> EXERCISE AIM: Keyword search on "changes": report each line of the records that contains it.

Excerpts from a dataset:
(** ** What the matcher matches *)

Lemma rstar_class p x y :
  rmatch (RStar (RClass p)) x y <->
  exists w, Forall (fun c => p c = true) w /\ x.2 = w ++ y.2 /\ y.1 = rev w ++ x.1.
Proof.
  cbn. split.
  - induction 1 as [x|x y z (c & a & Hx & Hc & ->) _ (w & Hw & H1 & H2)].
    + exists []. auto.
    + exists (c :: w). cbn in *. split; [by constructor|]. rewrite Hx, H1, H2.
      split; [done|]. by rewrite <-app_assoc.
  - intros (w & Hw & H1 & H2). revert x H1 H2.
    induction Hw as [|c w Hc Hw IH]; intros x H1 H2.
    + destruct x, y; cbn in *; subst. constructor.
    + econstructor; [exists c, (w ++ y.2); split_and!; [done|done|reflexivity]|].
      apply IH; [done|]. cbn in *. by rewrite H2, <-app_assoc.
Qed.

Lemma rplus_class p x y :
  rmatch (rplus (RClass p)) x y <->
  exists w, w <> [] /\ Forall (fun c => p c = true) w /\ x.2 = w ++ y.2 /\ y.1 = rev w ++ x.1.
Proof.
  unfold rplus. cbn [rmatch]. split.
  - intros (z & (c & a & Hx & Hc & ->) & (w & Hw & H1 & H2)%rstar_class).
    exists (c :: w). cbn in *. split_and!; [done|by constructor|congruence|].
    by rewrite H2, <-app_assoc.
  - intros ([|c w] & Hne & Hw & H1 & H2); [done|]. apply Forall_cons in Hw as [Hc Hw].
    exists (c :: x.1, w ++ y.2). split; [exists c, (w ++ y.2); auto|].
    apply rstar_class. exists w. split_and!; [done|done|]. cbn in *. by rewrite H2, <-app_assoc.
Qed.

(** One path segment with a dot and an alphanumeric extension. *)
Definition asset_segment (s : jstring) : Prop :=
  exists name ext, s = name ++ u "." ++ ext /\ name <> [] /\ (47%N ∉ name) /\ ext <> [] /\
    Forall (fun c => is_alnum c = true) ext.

---

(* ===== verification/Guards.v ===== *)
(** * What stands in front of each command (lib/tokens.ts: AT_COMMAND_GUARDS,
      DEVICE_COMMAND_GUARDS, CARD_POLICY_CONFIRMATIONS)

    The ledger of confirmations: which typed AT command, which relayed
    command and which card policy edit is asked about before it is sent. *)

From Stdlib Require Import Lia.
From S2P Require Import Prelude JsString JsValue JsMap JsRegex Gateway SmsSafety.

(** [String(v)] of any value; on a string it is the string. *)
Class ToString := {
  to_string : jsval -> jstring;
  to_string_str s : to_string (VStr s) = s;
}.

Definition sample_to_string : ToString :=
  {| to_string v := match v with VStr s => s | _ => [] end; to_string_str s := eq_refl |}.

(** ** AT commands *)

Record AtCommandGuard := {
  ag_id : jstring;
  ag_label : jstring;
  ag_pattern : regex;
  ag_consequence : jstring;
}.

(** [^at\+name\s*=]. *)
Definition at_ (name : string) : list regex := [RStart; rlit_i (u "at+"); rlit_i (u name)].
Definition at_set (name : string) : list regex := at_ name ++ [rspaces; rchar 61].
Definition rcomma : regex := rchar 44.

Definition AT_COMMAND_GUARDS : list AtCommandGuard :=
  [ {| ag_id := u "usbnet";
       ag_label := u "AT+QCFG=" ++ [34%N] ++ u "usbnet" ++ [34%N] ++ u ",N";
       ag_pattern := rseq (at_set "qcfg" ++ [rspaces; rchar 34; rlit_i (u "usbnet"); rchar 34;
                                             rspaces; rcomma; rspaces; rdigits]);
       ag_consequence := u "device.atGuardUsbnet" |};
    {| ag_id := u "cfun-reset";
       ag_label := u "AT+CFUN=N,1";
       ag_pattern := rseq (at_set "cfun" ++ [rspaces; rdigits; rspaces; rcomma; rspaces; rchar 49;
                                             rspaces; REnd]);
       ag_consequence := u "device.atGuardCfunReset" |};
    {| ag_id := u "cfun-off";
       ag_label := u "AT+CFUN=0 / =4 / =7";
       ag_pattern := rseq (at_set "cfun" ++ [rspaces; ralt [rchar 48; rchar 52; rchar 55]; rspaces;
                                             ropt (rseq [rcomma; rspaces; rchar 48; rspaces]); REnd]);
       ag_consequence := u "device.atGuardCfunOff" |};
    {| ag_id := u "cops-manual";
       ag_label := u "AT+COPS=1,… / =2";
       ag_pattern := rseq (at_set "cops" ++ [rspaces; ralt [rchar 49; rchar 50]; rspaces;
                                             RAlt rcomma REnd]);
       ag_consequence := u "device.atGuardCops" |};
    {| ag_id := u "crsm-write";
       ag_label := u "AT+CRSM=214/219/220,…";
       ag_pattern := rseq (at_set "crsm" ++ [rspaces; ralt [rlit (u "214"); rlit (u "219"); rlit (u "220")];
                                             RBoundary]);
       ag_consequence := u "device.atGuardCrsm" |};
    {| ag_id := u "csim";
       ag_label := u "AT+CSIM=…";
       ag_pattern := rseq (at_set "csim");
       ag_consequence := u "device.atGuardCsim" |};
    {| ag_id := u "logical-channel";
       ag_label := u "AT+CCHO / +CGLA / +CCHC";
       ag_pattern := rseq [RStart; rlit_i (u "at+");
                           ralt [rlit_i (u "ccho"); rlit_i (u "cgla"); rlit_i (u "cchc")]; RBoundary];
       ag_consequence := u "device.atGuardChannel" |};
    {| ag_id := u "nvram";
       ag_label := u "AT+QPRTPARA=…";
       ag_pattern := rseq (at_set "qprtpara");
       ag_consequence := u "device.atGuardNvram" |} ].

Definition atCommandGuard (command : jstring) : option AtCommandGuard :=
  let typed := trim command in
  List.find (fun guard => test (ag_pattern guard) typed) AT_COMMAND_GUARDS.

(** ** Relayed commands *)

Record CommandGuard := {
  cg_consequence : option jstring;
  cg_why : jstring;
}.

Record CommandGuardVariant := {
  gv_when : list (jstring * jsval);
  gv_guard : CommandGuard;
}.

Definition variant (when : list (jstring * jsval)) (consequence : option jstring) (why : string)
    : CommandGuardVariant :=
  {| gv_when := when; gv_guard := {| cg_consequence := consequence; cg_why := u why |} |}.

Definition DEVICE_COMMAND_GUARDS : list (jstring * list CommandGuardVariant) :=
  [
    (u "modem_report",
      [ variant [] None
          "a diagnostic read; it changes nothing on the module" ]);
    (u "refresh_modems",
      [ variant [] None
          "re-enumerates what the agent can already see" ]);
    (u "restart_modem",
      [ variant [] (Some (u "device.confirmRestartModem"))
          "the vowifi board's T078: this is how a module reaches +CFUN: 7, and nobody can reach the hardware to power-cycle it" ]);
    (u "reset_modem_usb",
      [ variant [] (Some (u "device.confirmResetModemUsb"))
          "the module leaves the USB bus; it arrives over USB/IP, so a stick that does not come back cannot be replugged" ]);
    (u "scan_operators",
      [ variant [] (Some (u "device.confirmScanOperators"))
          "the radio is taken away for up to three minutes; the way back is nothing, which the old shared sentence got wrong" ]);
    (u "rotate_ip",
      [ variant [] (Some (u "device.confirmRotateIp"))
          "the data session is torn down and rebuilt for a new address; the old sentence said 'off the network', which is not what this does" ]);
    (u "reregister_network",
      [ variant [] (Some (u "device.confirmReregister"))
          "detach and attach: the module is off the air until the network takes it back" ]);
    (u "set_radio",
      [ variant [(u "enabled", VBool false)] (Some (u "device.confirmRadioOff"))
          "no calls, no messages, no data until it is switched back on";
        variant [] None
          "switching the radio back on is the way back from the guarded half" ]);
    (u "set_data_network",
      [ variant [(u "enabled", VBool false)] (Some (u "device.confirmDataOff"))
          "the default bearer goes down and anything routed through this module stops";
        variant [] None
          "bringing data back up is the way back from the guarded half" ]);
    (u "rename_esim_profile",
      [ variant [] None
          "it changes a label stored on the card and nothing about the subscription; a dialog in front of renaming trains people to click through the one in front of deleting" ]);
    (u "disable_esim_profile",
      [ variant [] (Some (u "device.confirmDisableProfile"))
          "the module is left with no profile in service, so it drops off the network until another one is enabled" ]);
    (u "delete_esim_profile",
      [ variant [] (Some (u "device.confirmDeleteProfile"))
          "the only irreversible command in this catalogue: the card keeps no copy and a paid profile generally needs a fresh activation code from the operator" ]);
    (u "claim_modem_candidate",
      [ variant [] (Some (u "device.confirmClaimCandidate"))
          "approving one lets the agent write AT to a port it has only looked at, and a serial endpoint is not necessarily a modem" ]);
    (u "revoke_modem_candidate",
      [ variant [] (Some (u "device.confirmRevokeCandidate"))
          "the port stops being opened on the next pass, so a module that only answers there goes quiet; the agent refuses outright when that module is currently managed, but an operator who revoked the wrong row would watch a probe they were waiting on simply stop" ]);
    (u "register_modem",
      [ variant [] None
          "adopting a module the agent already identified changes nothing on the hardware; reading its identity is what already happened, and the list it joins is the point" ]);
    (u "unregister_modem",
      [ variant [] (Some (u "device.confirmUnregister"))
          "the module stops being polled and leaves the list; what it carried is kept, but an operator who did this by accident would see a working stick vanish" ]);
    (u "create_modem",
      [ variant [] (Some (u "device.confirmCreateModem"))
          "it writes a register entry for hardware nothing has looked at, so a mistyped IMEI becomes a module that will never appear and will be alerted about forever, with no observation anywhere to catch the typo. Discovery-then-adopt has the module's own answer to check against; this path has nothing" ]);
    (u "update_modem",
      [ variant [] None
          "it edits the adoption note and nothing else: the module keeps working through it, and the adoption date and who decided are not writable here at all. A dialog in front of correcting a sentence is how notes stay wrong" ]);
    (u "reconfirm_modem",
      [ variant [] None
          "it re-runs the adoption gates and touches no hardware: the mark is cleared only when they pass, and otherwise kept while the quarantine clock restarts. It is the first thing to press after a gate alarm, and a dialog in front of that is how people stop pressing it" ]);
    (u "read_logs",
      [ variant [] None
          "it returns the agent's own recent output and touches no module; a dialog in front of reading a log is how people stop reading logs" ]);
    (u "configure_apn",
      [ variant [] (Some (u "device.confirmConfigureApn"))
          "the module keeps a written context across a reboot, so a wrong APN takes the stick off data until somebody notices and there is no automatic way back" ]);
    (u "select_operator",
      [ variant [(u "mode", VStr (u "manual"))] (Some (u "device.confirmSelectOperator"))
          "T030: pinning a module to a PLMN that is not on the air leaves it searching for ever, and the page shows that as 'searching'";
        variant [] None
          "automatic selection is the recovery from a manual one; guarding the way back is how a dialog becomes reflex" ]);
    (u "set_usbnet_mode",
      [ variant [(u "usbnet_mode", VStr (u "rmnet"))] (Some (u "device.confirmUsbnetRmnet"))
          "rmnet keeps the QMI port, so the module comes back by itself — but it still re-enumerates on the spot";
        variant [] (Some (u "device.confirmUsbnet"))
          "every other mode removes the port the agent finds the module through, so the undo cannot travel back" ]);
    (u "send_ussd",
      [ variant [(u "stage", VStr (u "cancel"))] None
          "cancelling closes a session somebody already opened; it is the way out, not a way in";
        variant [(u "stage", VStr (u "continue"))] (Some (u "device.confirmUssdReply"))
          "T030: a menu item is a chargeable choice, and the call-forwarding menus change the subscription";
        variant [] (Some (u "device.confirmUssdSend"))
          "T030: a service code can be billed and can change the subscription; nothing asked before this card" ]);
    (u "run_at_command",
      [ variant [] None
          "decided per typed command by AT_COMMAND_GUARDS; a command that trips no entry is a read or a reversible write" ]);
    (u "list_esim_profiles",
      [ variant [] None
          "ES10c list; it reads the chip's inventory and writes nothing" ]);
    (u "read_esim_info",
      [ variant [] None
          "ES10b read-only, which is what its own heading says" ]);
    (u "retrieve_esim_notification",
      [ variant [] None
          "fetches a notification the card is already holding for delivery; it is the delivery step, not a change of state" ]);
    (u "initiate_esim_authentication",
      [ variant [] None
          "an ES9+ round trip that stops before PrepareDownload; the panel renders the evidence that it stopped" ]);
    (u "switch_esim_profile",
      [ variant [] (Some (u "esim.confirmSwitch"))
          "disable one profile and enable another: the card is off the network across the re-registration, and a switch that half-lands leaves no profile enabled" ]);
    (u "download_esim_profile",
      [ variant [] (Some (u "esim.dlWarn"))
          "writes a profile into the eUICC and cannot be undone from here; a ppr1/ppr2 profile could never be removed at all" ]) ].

--

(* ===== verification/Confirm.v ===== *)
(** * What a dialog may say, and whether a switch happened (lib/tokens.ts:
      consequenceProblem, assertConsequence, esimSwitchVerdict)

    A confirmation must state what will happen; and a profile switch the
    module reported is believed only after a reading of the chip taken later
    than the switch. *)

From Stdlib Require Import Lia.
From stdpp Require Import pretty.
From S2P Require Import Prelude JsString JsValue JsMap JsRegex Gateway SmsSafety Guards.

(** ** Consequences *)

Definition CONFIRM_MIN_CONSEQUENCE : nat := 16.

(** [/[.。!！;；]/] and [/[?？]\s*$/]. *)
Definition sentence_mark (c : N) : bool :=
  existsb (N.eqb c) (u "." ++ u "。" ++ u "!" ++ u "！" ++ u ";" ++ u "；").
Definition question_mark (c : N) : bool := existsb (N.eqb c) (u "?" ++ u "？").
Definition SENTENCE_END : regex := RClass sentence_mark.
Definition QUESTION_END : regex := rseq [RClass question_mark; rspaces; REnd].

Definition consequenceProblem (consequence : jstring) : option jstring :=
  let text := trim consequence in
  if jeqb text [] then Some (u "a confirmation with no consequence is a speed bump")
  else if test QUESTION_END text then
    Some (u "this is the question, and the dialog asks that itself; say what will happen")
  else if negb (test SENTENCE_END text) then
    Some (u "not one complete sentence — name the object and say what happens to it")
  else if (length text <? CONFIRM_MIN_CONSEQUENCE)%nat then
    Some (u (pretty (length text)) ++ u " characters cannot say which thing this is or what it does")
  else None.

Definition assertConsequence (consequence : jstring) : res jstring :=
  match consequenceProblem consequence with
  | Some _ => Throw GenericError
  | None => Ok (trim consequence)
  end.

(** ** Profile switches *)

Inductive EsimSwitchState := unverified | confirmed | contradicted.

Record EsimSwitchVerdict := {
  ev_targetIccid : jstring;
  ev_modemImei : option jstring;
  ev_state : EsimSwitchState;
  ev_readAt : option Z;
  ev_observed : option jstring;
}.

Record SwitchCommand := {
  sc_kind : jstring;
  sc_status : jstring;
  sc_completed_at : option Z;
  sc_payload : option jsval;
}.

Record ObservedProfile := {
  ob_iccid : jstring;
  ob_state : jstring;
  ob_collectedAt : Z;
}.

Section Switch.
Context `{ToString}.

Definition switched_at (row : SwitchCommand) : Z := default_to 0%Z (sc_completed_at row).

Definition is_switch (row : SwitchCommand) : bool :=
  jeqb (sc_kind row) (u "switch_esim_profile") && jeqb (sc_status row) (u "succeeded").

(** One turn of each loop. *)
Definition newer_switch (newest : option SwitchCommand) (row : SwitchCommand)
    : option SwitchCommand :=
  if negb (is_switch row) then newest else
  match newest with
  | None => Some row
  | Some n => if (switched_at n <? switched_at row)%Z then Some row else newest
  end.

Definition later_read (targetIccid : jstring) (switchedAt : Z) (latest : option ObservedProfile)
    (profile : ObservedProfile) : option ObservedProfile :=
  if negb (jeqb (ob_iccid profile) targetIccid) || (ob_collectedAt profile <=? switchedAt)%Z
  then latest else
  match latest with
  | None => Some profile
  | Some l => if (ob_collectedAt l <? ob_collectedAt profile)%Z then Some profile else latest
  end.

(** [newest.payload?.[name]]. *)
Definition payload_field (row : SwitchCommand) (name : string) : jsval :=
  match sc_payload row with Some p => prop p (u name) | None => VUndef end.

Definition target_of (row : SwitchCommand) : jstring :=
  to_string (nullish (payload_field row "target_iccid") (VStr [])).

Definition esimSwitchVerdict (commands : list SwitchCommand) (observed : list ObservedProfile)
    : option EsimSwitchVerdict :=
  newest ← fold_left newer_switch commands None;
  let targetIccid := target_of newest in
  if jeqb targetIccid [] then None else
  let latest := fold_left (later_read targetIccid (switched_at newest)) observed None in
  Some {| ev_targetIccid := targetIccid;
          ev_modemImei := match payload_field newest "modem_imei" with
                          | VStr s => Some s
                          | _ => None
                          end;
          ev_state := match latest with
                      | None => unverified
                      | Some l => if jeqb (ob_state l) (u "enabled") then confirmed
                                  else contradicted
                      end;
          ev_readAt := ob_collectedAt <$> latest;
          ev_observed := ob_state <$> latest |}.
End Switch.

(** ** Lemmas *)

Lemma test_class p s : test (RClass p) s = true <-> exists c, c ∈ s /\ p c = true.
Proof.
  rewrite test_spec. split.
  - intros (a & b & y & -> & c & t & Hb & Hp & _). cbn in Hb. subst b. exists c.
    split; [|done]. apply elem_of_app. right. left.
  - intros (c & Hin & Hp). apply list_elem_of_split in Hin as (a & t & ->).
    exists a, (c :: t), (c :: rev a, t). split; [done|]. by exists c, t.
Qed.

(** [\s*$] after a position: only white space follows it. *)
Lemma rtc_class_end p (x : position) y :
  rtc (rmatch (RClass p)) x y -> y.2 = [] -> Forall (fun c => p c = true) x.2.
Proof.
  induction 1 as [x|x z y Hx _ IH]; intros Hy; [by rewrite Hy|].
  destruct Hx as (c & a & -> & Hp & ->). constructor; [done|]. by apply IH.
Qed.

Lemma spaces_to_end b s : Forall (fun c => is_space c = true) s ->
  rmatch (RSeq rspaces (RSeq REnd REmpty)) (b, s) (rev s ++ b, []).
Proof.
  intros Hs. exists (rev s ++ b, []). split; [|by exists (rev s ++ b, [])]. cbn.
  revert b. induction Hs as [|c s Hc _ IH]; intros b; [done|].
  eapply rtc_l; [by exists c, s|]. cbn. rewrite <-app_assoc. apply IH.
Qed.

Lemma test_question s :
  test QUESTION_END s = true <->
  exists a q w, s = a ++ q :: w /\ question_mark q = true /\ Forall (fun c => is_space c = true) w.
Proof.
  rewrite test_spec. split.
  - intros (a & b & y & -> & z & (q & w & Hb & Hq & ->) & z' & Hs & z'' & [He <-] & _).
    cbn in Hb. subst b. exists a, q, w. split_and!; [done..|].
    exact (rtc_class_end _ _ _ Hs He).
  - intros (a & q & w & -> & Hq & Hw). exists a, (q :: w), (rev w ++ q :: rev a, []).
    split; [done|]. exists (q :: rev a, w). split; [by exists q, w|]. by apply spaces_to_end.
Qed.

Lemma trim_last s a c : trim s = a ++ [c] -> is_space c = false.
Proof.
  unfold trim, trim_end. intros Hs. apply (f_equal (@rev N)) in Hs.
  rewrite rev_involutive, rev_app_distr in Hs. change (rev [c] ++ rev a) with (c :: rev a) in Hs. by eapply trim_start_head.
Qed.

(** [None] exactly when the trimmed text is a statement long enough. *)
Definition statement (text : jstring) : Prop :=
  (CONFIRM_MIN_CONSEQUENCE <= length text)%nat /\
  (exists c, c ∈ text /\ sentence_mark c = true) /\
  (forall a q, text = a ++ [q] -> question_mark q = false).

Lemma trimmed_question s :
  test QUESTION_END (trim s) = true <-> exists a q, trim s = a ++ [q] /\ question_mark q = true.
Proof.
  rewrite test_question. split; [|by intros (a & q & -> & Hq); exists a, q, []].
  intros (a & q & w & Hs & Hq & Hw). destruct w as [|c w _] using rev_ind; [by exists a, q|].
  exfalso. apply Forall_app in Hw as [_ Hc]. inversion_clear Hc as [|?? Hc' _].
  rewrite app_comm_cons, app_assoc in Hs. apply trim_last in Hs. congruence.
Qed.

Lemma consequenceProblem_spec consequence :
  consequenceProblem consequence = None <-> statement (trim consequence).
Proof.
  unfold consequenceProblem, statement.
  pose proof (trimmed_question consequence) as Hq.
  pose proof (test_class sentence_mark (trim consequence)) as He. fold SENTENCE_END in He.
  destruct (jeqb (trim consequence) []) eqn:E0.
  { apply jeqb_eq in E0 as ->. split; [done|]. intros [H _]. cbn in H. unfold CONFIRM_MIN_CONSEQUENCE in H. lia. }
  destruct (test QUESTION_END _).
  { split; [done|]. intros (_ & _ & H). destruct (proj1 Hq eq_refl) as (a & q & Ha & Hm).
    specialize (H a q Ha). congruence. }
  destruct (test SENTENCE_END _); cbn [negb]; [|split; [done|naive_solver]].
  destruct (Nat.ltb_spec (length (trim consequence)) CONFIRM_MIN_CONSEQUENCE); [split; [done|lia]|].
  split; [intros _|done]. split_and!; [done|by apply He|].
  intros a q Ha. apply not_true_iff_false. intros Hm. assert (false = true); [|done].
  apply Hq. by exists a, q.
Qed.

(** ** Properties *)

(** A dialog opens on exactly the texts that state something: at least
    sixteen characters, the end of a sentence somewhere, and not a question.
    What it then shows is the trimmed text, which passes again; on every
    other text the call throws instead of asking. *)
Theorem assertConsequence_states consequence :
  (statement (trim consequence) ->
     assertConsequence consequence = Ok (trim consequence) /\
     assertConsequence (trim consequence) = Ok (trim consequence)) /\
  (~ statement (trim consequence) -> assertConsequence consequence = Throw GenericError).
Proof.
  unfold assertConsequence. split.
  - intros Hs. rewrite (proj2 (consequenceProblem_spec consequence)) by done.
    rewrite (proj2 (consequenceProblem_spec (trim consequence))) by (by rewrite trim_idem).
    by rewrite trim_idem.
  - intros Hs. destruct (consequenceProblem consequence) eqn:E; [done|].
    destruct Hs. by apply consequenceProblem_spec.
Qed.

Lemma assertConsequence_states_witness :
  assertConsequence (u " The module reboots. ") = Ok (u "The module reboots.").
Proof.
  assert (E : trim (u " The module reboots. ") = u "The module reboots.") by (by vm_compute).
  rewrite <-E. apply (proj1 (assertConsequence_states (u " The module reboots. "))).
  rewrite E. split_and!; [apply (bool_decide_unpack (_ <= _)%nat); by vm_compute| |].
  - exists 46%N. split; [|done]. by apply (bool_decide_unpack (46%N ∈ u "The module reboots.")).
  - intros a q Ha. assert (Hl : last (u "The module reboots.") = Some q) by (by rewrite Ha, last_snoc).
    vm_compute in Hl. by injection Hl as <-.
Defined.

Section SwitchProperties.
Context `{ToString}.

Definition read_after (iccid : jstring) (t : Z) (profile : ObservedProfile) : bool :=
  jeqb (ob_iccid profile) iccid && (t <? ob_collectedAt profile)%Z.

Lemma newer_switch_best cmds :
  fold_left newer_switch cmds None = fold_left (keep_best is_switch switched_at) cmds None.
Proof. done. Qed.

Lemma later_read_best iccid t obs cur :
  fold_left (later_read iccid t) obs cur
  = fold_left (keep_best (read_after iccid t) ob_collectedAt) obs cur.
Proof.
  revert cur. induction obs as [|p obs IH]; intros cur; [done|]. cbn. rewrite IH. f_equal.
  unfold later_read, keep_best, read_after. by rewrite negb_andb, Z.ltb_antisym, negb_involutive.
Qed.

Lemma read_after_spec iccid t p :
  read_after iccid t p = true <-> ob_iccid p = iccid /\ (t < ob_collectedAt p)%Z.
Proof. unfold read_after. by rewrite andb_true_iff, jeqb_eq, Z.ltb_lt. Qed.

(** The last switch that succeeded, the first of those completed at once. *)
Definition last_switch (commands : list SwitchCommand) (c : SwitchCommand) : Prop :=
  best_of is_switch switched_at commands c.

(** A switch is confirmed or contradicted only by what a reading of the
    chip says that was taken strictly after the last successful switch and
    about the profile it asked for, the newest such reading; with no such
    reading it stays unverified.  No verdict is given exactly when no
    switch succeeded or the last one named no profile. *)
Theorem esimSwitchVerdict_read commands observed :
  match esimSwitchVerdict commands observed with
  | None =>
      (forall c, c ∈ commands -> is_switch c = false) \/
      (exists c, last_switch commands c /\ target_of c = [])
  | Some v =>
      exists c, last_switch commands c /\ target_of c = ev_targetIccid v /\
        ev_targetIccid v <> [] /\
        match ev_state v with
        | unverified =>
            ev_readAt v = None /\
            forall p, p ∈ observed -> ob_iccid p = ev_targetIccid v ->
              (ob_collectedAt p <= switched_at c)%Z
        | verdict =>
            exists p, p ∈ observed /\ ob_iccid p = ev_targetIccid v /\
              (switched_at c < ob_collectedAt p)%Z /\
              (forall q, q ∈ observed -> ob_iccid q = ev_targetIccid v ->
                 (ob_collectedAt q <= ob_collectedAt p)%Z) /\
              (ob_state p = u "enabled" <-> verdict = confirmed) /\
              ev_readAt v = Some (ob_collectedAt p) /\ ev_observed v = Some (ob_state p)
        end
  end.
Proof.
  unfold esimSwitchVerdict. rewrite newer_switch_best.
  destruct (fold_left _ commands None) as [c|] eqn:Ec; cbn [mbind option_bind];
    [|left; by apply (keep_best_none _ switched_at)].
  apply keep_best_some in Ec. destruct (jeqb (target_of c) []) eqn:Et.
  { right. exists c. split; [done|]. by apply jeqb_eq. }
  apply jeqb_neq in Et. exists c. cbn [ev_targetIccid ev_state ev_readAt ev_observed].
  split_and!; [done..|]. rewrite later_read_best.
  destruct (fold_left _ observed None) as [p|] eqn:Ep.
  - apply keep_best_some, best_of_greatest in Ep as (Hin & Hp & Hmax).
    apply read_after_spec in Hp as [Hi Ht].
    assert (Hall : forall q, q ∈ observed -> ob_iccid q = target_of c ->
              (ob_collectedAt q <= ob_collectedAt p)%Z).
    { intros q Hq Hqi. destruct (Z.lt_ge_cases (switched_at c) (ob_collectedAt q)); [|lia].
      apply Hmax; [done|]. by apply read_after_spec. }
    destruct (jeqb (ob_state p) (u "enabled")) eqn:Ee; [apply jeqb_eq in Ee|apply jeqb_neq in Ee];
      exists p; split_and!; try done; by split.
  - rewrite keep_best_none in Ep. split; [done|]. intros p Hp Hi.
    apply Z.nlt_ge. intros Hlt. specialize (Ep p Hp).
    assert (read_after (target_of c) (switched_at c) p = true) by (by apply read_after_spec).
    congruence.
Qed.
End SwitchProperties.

> FINISHED TASK:
          "a diagnostic read; it changes nothing on the module" ]);
          "it changes a label stored on the card and nothing about the subscription; a dialog in front of renaming trains people to click through the one in front of deleting" ]);
          "adopting a module the agent already identified changes nothing on the hardware; reading its identity is what already happened, and the list it joins is the point" ]);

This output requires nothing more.